■ PROBLEM TO WORK ON ■
Line filter on the word "assert": copy each matching line from the entries.

■ THE DATA ■
(* ===== verification/Timeout.v ===== *)
(** * Time limits of requests: internal/api/middleware/timeout.go

    The middleware starts the next handlers in a goroutine and waits for the first of three
    things: their end, the end of the request's context, their panic.  When two are there at
    once either is taken, which is an argument.  Logging is left out. *)

From S2P Require Import Prelude.

(** ** Configuration *)

(** What answers a time-out: the default, or a function of the caller named by a number. *)
Inductive timeout_response : Type :=
| DefaultTimeoutResponse
| CustomResponse (code : Z).

(* go: internal/api/middleware/timeout.go type RouteTimeoutConfig *)
Record RouteTimeoutConfig := mkTimeoutConfig {
  tm_DefaultTimeout : Z;
  tm_RouteTimeouts : option (gmap string Z);
  tm_ErrorResponse : timeout_response;
  tm_MetricsFn : bool
}.

Abbreviation TimeoutOption := (RouteTimeoutConfig -> RouteTimeoutConfig).

(* go: internal/api/middleware/timeout.go func WithDefaultTimeout *)
Definition WithDefaultTimeout (d : Z) : TimeoutOption := fun c =>
  mkTimeoutConfig d (tm_RouteTimeouts c) (tm_ErrorResponse c) (tm_MetricsFn c).
(* go: internal/api/middleware/timeout.go func WithRouteTimeout *)
Definition WithRouteTimeout (path : string) (d : Z) : TimeoutOption := fun c =>
  mkTimeoutConfig (tm_DefaultTimeout c) (Some (<[path := d]> (default ∅ (tm_RouteTimeouts c)))) (tm_ErrorResponse c) (tm_MetricsFn c).
(* go: internal/api/middleware/timeout.go func WithTimeoutMetrics *)
Definition WithTimeoutMetrics : TimeoutOption := fun c =>
  mkTimeoutConfig (tm_DefaultTimeout c) (tm_RouteTimeouts c) (tm_ErrorResponse c) true.
(* go: internal/api/middleware/timeout.go func WithTimeoutResponse *)
Definition WithTimeoutResponse (fn : timeout_response) : TimeoutOption := fun c =>
  mkTimeoutConfig (tm_DefaultTimeout c) (tm_RouteTimeouts c) fn (tm_MetricsFn c).

Definition timeout_config (opts : list TimeoutOption) : RouteTimeoutConfig :=
  foldl (fun c opt => opt c) (mkTimeoutConfig (30 * Second) None DefaultTimeoutResponse false) opts.

(* go: internal/api/middleware/timeout.go func RouteTimeoutConfig.resolveTimeout *)
Definition resolveTimeout (c : RouteTimeoutConfig) (path : string) : Z :=
  match tm_RouteTimeouts c with
  | Some m => default (tm_DefaultTimeout c) (m !! path)
  | None => tm_DefaultTimeout c
  end.

(** ** A request *)

Inductive ending : Type :=
| HandlersReturn
| HandlersPanic (v : any).

(** Why a context has ended. *)
Inductive ctx_error : Type := DeadlineExceeded | Canceled.

(** The instants: of the start, of the end of the next handlers, and of the end of the request's
    own context; [None] for never. *)
Record timing := mkTiming {
  tg_now : Z;
  tg_handlers : option (Z * ending);
  tg_parent : option (Z * ctx_error);
  tg_pick_ctx : bool
}.

Inductive result : Type :=
| Completed
| PanicsAgain (v : any)
| TimedOut (reply : timeout_response) (metric : option (string * Z))
| GivenUp.

(** The context of the request ends at the deadline or with its parent, whichever is first. *)
Definition ctx_end (deadline : Z) (parent : option (Z * ctx_error)) : Z * ctx_error :=
  match parent with
  | Some (t, e) => if t <=? deadline then (t, e) else (deadline, DeadlineExceeded)
  | None => (deadline, DeadlineExceeded)
  end.

Definition after_ctx (cfg : RouteTimeoutConfig) (path : string) (timeout : Z) (e : ctx_error) : result :=
  match e with
  | DeadlineExceeded => TimedOut (tm_ErrorResponse cfg) (if tm_MetricsFn cfg then Some (path, timeout) else None)
  | Canceled => GivenUp
  end.

(** The instant at which the middleware returns, what it has done, and whether the handlers go
    on in their goroutine. *)
(* go: internal/api/middleware/timeout.go func Timeout *)
Definition Timeout (opts : list TimeoutOption) (path : string) (g : timing) : Z * result * bool :=
  let cfg := timeout_config opts in
  let timeout := resolveTimeout cfg path in
  let '(t, e) := ctx_end (tg_now g + timeout) (tg_parent g) in
  match tg_handlers g with
  | None => (Z.max t (tg_now g), after_ctx cfg path timeout e, true)
  | Some (th, how) =>
      if (th <? t) || ((th =? t) && negb (tg_pick_ctx g)) then
        (th, match how with HandlersReturn => Completed | HandlersPanic v => PanicsAgain v end, false)
      else (Z.max t (tg_now g), after_ctx cfg path timeout e, t <? th)
  end.

(** ** Counting time-outs *)

(** The tracker is its map. *)
Abbreviation TimeoutTracker := (gmap string Z).
(* go: internal/api/middleware/timeout.go func NewTimeoutTracker *)
Definition NewTimeoutTracker : TimeoutTracker := ∅.
(* go: internal/api/middleware/timeout.go func TimeoutTracker.Record *)
Definition Record_ (path : string) (t : TimeoutTracker) : TimeoutTracker := <[path := int64 (default 0 (t !! path) + 1)]> t.
(* go: internal/api/middleware/timeout.go func TimeoutTracker.Snapshot *)
Definition Snapshot (t : TimeoutTracker) : gmap string Z := t.

(** ** Properties *)

Lemma tracker_counts paths path : Z.of_nat (length paths) <= max_int64 ->
  default 0 (Snapshot (foldl (fun t p => Record_ p t) NewTimeoutTracker paths) !! path)
  = Z.of_nat (length (filter (eq path) paths)).
Proof.
  unfold Snapshot. induction paths as [|p paths IH] using rev_ind; [done|].
  rewrite length_app, foldl_app, filter_app, length_app. simpl. intros Hlen.
  pose proof (length_filter (eq path) paths).
  set (t := foldl (fun t p => Record_ p t) NewTimeoutTracker paths) in *. unfold Record_. destruct (decide (path = p)) as [->|Hne].
  - rewrite lookup_insert_eq, filter_cons_True by done. simpl. rewrite IH by lia. rewrite int64_small; [lia|].
    unfold in_int64, min_int64, max_int64 in *. lia.
  - rewrite lookup_insert_ne, filter_cons_False by done. simpl. rewrite IH by lia. lia.
Qed.

(** The middleware returns at the latest when the time of the route is over, whatever the handlers
    do: with their end or their panic if that comes first; else, at the end of the context, with
    one answer and one metric when the time is over, and with none when the client has gone.
    The handlers are not stopped: they go on in their goroutine, may write to the same
    answer, and a panic of theirs is then lost. *)
Theorem Timeout_correct opts path g :
  let cfg := timeout_config opts in
  let timeout := resolveTimeout cfg path in
  let deadline := tg_now g + timeout in
  0 <= timeout ->
  (forall th how, tg_handlers g = Some (th, how) -> tg_now g <= th) ->
  (forall t e, tg_parent g = Some (t, e) -> tg_now g <= t) ->
  let '(t, r, running) := Timeout opts path g in
  tg_now g <= t <= deadline
  /\ match r with
     | Completed => tg_handlers g = Some (t, HandlersReturn) /\ running = false
     | PanicsAgain v => tg_handlers g = Some (t, HandlersPanic v) /\ running = false
     | TimedOut reply metric =>
         reply = tm_ErrorResponse cfg /\ metric = (if tm_MetricsFn cfg then Some (path, timeout) else None)
         /\ (t = deadline \/ tg_parent g = Some (t, DeadlineExceeded))
     | GivenUp => tg_parent g = Some (t, Canceled)
     end
  /\ (running = true <-> forall th how, tg_handlers g = Some (th, how) -> t < th).
Proof.
  intros cfg timeout deadline Hpos Hh Hp. unfold Timeout. fold cfg timeout deadline.
  assert (exists tc e, ctx_end deadline (tg_parent g) = (tc, e) /\ tg_now g <= tc <= deadline
    /\ (e = DeadlineExceeded /\ tc = deadline \/ tg_parent g = Some (tc, e))) as (tc & e & -> & Htc & He).
  { unfold ctx_end. destruct (tg_parent g) as [[tp ep]|] eqn:Hpar.
    - pose proof (Hp tp ep eq_refl). destruct (Z.leb_spec tp deadline); eexists _, _; (split; [done|]); split; try lia; auto.
    - eexists _, _. split; [done|]. split; [lia|auto]. }
  assert (forall t' r running, t' = tc -> r = after_ctx cfg path timeout e ->
    (running = true <-> forall th how, tg_handlers g = Some (th, how) -> tc < th) ->
    tg_now g <= t' <= deadline /\ match r with
     | Completed => tg_handlers g = Some (t', HandlersReturn) /\ running = false
     | PanicsAgain v => tg_handlers g = Some (t', HandlersPanic v) /\ running = false
     | TimedOut reply metric =>
         reply = tm_ErrorResponse cfg /\ metric = (if tm_MetricsFn cfg then Some (path, timeout) else None)
         /\ (t' = deadline \/ tg_parent g = Some (t', DeadlineExceeded))
     | GivenUp => tg_parent g = Some (t', Canceled)
     end /\ (running = true <-> forall th how, tg_handlers g = Some (th, how) -> t' < th)) as Hctx.
  { intros t' r running -> -> Hrun. split; [done|]. split; [|done]. unfold after_ctx.
    destruct e; [split_and!; try done; naive_solver|naive_solver]. }
  destruct (tg_handlers g) as [[th how]|] eqn:Hhs.
  - specialize (Hh th how eq_refl). destruct (Z.ltb_spec th tc), (Z.eqb_spec th tc); simpl; try lia.
    + split; [lia|]. split; [by destruct how|]. split; [done|]. intros Hlt. specialize (Hlt th how eq_refl). lia.
    + destruct (tg_pick_ctx g); simpl.
      * apply Hctx; [lia|done|]. destruct (Z.ltb_spec tc th); [lia|]. split; [done|].
        intros Hlt. specialize (Hlt th how eq_refl). lia.
      * split; [lia|]. split; [by destruct how|]. split; [done|]. intros Hlt. specialize (Hlt th how eq_refl). lia.
    + apply Hctx; [lia|done|]. destruct (Z.ltb_spec tc th); [|lia]. split; [by intros _ ? ? [= <- <-]|done].
  - apply Hctx; [lia|done|]. done.
Qed.

Lemma Timeout_correct_witness :
  let opts := [WithRouteTimeout "/slow" (2 * Second); WithTimeoutMetrics] in
  let g := mkTiming 0 (Some (3 * Second, HandlersPanic AnyNil)) None false in
  Timeout opts "/slow" g = (2 * Second, TimedOut DefaultTimeoutResponse (Some ("/slow"%string, 2 * Second)), true)
  /\ (forall th how, tg_handlers g = Some (th, how) -> 2 * Second < th).
Proof.
  intros opts g. split; [reflexivity|].
  assert (Timeout opts "/slow" g = (2 * Second, TimedOut DefaultTimeoutResponse (Some ("/slow"%string, 2 * Second)), true)) as He by reflexivity.
  pose proof (Timeout_correct opts "/slow" g) as H. simpl in H. rewrite He in H.
  apply H; [discriminate|intros th how [= <- <-]; discriminate|done|done].
Defined.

■ COMPLETED EXERCISE ■
  assert (exists tc e, ctx_end deadline (tg_parent g) = (tc, e) /\ tg_now g <= tc <= deadline
  assert (forall t' r running, t' = tc -> r = after_ctx cfg path timeout e ->
  assert (Timeout opts "/slow" g = (2 * Second, TimedOut DefaultTimeoutResponse (Some ("/slow"%string, 2 * Second)), true)) as He by reflexivity.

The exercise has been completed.